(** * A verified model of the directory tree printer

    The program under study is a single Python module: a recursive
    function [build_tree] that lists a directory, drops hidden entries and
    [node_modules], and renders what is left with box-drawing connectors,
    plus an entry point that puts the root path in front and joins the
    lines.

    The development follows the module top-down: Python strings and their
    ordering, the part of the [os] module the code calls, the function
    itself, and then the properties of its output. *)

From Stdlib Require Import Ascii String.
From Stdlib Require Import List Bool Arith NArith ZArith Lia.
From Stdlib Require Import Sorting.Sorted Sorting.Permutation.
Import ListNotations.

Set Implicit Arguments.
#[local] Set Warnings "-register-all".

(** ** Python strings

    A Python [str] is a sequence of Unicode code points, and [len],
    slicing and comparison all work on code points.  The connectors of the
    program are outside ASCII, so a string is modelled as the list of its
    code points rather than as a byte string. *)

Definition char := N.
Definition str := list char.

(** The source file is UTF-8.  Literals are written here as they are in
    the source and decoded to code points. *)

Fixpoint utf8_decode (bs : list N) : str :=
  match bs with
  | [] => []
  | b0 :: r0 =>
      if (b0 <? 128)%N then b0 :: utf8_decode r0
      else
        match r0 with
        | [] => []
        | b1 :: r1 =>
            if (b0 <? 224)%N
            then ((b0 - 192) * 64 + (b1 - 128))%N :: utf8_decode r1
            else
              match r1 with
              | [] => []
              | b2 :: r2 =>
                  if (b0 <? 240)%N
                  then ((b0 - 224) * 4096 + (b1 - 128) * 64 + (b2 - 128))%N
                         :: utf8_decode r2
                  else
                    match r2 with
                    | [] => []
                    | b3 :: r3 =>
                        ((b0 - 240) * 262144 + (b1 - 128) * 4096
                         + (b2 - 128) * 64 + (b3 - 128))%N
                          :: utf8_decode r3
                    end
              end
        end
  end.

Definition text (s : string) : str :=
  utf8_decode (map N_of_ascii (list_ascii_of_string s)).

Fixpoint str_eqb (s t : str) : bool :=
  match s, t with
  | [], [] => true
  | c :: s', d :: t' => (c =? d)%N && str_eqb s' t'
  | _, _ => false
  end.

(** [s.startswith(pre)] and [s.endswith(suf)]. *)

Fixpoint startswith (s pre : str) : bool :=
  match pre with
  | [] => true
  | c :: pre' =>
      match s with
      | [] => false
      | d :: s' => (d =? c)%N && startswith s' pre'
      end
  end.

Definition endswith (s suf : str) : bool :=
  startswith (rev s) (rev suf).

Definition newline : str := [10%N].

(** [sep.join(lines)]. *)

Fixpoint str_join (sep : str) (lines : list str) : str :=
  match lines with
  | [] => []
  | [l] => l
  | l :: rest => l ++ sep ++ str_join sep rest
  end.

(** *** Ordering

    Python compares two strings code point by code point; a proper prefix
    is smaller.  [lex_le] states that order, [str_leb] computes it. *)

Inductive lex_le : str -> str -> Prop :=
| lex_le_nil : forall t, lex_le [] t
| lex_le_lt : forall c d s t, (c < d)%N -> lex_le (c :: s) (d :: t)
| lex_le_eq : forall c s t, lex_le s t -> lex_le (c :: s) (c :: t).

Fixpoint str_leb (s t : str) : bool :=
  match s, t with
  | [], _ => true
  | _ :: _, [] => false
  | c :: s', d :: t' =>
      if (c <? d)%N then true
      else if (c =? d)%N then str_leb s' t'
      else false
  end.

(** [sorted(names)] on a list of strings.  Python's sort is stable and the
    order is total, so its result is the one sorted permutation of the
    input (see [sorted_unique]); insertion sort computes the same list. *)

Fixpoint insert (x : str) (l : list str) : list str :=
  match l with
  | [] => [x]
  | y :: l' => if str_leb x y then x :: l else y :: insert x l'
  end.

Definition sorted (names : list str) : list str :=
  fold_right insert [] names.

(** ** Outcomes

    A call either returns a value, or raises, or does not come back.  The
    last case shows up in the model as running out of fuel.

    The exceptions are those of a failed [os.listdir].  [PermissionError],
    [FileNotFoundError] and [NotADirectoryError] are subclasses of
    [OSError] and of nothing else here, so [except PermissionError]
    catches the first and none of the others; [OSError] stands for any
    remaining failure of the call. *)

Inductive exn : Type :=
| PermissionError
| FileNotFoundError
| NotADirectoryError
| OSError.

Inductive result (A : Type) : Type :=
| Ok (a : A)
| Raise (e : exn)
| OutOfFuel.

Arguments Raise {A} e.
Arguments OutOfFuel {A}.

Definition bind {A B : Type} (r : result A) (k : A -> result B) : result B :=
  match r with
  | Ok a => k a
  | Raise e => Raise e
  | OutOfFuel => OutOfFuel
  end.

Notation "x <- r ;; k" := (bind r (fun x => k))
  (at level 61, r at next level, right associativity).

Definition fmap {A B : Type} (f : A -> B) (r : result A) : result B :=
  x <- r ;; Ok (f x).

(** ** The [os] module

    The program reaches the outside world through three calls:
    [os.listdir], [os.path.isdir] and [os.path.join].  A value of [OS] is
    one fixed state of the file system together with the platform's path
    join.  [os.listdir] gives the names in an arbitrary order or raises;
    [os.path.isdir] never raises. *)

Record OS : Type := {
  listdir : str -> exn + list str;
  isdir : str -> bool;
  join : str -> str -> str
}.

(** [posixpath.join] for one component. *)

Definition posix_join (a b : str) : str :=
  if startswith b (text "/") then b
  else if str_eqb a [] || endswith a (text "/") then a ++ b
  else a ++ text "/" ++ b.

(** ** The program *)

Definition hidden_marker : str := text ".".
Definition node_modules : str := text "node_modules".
···
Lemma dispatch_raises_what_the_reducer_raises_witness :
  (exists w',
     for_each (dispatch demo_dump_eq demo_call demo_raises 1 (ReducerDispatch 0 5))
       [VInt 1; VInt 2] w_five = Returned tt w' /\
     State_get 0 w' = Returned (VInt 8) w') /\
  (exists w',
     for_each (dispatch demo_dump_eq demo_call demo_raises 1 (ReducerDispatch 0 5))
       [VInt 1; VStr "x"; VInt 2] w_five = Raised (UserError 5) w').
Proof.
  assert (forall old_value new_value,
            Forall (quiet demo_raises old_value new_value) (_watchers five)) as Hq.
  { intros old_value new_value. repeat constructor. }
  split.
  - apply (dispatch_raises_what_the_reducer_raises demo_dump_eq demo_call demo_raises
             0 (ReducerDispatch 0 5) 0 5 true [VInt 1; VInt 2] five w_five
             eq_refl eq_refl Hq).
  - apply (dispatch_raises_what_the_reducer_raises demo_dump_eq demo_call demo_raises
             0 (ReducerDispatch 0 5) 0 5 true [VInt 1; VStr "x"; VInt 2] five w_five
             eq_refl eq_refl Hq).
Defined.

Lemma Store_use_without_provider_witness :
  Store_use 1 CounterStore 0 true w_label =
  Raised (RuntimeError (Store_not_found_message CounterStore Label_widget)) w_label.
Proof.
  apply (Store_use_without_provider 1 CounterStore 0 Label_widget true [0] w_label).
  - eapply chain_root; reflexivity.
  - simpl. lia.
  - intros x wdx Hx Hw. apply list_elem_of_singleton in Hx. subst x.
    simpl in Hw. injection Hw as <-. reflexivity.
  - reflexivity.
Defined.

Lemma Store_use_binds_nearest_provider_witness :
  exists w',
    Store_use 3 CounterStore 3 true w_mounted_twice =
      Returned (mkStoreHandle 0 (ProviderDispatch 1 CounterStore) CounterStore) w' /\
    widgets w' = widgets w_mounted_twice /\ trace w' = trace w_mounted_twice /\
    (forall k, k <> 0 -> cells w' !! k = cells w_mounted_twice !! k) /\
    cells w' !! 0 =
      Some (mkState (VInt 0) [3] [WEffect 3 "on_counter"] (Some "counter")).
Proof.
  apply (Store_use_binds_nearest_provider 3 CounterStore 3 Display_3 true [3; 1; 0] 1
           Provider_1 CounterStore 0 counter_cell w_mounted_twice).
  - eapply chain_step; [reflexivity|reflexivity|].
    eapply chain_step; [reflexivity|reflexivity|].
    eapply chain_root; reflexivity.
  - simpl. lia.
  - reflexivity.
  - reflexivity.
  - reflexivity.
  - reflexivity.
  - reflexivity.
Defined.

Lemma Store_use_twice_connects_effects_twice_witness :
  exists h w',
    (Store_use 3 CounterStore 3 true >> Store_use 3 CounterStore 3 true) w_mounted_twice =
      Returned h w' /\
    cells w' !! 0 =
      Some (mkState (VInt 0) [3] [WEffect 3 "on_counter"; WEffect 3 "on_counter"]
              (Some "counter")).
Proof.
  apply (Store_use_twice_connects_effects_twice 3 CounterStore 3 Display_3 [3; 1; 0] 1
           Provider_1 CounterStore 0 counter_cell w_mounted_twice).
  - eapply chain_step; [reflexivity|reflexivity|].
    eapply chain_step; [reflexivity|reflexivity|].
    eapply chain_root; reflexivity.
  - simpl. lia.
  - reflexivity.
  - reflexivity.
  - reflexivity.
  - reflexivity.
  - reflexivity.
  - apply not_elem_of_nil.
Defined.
···
■ Task item
In the entries above, the lines from the one bearing "utf8_decode (map N_of_ascii" up to and including the one bearing "Fixpoint startswith (s" should be transcribed exactly; no other line is wanted.

■ Answer space
  utf8_decode (map N_of_ascii (list_ascii_of_string s)).

Fixpoint str_eqb (s t : str) : bool :=
  match s, t with
  | [], [] => true
  | c :: s', d :: t' => (c =? d)%N && str_eqb s' t'
  | _, _ => false
  end.

(** [s.startswith(pre)] and [s.endswith(suf)]. *)

Fixpoint startswith (s pre : str) : bool :=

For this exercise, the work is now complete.